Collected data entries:
####
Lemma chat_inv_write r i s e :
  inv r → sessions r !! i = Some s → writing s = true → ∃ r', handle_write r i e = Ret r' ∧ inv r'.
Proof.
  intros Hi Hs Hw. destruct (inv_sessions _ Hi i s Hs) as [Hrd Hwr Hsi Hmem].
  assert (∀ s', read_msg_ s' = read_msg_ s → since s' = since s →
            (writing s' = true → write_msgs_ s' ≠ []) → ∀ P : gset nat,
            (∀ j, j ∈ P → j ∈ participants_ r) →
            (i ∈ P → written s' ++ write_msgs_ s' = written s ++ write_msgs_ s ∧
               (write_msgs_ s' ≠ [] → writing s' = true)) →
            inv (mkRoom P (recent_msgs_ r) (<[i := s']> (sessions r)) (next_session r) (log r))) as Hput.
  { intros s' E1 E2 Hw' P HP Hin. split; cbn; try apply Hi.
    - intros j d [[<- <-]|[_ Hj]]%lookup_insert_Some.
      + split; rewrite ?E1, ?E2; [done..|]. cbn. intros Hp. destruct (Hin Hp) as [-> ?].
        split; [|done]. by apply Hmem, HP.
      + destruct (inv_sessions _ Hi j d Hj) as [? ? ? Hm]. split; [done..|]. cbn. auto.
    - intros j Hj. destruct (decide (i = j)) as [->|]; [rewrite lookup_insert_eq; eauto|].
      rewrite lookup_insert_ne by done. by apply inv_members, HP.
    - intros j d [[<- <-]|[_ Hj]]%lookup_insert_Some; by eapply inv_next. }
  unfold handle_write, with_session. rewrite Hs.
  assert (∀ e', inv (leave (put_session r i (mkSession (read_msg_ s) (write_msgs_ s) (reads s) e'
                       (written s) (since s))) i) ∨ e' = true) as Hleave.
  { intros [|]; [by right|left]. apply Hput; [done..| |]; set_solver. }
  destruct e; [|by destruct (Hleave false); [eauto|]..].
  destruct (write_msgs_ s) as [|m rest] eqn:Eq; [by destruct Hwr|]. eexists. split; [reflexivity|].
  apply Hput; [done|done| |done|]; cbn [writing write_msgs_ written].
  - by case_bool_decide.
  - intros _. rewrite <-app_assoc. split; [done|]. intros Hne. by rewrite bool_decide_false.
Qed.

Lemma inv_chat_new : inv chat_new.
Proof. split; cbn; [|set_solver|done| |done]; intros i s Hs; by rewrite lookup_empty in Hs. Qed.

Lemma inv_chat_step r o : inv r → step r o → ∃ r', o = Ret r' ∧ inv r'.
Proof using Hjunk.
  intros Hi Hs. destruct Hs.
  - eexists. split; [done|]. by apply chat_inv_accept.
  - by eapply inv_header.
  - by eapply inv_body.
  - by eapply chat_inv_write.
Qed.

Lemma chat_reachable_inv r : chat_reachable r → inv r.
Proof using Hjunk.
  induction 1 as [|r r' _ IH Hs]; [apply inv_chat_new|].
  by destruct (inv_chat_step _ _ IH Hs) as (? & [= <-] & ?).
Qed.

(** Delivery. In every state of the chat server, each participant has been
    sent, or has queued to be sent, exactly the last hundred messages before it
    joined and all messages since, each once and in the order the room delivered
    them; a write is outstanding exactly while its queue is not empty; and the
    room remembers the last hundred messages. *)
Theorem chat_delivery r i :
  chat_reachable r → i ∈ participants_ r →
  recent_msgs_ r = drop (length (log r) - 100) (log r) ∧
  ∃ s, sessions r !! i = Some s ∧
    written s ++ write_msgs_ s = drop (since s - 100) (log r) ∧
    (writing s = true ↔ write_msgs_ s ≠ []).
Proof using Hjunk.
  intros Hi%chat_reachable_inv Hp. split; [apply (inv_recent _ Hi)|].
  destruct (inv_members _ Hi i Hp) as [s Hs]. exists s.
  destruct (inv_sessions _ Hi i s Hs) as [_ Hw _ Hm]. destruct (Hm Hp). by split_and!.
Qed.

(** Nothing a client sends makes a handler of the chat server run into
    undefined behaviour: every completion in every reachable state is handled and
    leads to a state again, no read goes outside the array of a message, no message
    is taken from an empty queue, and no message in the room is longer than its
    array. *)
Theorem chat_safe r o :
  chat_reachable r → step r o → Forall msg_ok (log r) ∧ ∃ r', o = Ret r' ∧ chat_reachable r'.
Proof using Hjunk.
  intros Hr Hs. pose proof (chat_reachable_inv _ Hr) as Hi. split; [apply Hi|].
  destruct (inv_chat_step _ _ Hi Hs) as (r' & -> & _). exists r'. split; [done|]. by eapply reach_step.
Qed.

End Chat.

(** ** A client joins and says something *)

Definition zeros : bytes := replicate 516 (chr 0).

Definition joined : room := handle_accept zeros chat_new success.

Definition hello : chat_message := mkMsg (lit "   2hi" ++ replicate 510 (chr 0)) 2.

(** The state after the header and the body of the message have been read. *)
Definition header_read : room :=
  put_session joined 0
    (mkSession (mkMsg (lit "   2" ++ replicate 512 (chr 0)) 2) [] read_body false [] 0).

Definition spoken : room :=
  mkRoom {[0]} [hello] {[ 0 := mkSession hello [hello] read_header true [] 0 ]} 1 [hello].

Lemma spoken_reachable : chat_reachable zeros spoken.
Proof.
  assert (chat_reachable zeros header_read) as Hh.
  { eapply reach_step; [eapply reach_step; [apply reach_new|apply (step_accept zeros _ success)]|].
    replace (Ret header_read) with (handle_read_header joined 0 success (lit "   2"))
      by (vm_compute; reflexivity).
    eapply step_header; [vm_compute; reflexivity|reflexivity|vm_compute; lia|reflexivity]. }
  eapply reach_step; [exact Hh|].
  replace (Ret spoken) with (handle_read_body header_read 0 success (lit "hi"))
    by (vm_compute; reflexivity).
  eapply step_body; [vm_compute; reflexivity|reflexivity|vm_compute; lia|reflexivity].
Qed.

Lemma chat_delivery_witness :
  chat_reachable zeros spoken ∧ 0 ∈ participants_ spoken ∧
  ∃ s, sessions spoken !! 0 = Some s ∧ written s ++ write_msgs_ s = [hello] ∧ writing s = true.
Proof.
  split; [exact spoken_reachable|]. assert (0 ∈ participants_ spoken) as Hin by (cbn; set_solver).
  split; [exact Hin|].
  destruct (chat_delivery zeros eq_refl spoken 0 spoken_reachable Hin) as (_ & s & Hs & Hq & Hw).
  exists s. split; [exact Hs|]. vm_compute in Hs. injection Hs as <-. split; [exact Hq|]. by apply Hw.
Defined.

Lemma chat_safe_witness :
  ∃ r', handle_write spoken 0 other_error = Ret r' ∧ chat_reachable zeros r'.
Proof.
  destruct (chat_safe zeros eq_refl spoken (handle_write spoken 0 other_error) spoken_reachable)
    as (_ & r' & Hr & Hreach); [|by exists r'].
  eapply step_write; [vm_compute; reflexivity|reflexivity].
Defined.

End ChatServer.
####
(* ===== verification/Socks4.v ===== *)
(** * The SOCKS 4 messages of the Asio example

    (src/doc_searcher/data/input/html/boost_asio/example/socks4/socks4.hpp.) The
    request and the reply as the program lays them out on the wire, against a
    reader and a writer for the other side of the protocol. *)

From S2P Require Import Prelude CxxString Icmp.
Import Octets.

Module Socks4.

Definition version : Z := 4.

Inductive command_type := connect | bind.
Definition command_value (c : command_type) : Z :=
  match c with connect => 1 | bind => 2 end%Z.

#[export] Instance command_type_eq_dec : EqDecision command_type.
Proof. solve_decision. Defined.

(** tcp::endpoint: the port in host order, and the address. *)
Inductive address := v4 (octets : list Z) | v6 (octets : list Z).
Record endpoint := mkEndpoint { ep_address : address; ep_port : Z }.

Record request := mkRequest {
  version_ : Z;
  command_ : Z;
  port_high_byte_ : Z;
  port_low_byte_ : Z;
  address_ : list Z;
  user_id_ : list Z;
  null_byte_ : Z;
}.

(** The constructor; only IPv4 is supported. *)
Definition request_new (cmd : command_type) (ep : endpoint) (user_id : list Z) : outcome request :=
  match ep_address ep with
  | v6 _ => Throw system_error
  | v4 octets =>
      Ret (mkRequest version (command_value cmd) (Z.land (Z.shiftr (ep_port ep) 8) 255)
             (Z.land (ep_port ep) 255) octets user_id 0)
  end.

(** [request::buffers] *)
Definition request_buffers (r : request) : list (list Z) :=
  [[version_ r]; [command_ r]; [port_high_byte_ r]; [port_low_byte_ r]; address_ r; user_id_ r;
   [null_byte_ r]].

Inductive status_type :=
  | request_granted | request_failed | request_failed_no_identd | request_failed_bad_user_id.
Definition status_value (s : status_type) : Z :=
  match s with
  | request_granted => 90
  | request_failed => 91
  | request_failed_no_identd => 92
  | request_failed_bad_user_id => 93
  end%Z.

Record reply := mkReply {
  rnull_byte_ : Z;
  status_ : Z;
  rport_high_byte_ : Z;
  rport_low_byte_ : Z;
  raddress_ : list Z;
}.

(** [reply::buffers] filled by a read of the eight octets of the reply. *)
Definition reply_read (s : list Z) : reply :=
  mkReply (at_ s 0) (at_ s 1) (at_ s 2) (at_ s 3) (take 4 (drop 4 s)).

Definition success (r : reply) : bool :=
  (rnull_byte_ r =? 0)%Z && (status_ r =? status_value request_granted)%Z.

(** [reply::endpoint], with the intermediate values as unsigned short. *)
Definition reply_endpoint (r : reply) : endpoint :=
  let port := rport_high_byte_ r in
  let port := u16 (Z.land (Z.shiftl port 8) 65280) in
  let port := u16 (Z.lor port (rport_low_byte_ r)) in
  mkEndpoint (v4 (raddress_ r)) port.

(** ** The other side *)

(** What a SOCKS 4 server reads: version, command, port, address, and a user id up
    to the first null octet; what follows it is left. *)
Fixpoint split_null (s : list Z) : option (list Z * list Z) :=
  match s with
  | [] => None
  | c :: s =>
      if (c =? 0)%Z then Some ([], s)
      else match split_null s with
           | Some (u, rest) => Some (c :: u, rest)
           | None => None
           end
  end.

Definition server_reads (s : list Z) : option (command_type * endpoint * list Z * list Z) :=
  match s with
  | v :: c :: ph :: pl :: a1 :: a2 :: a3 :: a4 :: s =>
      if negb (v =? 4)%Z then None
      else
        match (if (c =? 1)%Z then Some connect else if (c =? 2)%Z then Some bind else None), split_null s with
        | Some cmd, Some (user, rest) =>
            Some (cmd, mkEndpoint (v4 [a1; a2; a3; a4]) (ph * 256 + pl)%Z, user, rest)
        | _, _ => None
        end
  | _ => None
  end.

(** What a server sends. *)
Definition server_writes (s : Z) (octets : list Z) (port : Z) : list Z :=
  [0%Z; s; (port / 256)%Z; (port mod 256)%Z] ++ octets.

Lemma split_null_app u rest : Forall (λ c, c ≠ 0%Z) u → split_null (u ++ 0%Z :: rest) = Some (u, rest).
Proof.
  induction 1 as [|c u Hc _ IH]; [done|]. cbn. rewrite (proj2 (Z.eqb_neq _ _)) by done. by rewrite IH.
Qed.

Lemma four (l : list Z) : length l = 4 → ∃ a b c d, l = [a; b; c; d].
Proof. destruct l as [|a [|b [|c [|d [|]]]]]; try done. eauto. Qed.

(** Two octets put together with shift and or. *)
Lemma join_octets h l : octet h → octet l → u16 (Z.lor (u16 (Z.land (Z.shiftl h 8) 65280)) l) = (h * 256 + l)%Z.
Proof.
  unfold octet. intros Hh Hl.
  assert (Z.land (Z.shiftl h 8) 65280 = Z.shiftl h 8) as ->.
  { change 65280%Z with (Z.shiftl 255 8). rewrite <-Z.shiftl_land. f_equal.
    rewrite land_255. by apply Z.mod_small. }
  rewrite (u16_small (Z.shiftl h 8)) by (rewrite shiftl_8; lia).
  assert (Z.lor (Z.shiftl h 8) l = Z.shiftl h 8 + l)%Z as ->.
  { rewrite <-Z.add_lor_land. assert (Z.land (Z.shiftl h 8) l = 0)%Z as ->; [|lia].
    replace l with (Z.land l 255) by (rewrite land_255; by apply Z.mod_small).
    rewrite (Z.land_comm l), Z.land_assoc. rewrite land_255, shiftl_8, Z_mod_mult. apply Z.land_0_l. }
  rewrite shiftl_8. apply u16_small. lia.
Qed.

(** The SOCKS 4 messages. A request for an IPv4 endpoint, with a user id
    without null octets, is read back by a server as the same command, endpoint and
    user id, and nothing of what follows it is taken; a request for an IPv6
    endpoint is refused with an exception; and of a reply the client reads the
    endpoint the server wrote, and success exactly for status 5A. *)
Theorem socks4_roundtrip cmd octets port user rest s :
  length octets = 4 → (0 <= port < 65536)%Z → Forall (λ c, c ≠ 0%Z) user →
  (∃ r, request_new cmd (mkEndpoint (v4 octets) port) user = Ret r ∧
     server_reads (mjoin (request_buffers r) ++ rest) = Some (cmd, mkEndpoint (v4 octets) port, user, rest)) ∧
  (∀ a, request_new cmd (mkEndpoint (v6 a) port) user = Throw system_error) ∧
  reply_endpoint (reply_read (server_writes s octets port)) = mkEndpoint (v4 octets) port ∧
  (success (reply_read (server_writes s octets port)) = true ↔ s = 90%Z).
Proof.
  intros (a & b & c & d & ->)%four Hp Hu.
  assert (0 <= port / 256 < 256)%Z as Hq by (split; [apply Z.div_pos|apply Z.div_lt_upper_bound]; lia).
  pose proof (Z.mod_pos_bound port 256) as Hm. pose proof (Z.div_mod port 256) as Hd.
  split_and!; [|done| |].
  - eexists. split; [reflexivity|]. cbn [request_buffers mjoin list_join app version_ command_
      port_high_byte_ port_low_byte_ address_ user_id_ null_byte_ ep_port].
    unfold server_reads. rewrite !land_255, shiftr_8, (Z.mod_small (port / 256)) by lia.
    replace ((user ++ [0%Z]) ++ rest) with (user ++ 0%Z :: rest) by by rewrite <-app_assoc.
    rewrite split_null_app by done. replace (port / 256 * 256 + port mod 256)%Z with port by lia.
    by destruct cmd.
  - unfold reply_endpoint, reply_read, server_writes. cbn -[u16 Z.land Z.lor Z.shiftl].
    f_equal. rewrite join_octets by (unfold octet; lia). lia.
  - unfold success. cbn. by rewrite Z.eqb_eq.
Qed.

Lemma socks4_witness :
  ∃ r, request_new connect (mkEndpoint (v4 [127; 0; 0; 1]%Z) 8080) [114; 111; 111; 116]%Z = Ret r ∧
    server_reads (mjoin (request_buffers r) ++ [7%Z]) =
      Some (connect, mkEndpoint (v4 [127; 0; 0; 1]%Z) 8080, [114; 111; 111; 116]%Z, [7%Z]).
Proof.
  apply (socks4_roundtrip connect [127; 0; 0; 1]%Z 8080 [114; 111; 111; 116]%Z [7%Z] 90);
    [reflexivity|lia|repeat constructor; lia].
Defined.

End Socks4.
####
The answer is the lines above between the line holding "raddress_ : list Z;" and the line holding "mkReply (at_ s", inclusive, each written out exactly, and no others.

  raddress_ : list Z;
}.

(** [reply::buffers] filled by a read of the eight octets of the reply. *)
Definition reply_read (s : list Z) : reply :=
  mkReply (at_ s 0) (at_ s 1) (at_ s 2) (at_ s 3) (take 4 (drop 4 s)).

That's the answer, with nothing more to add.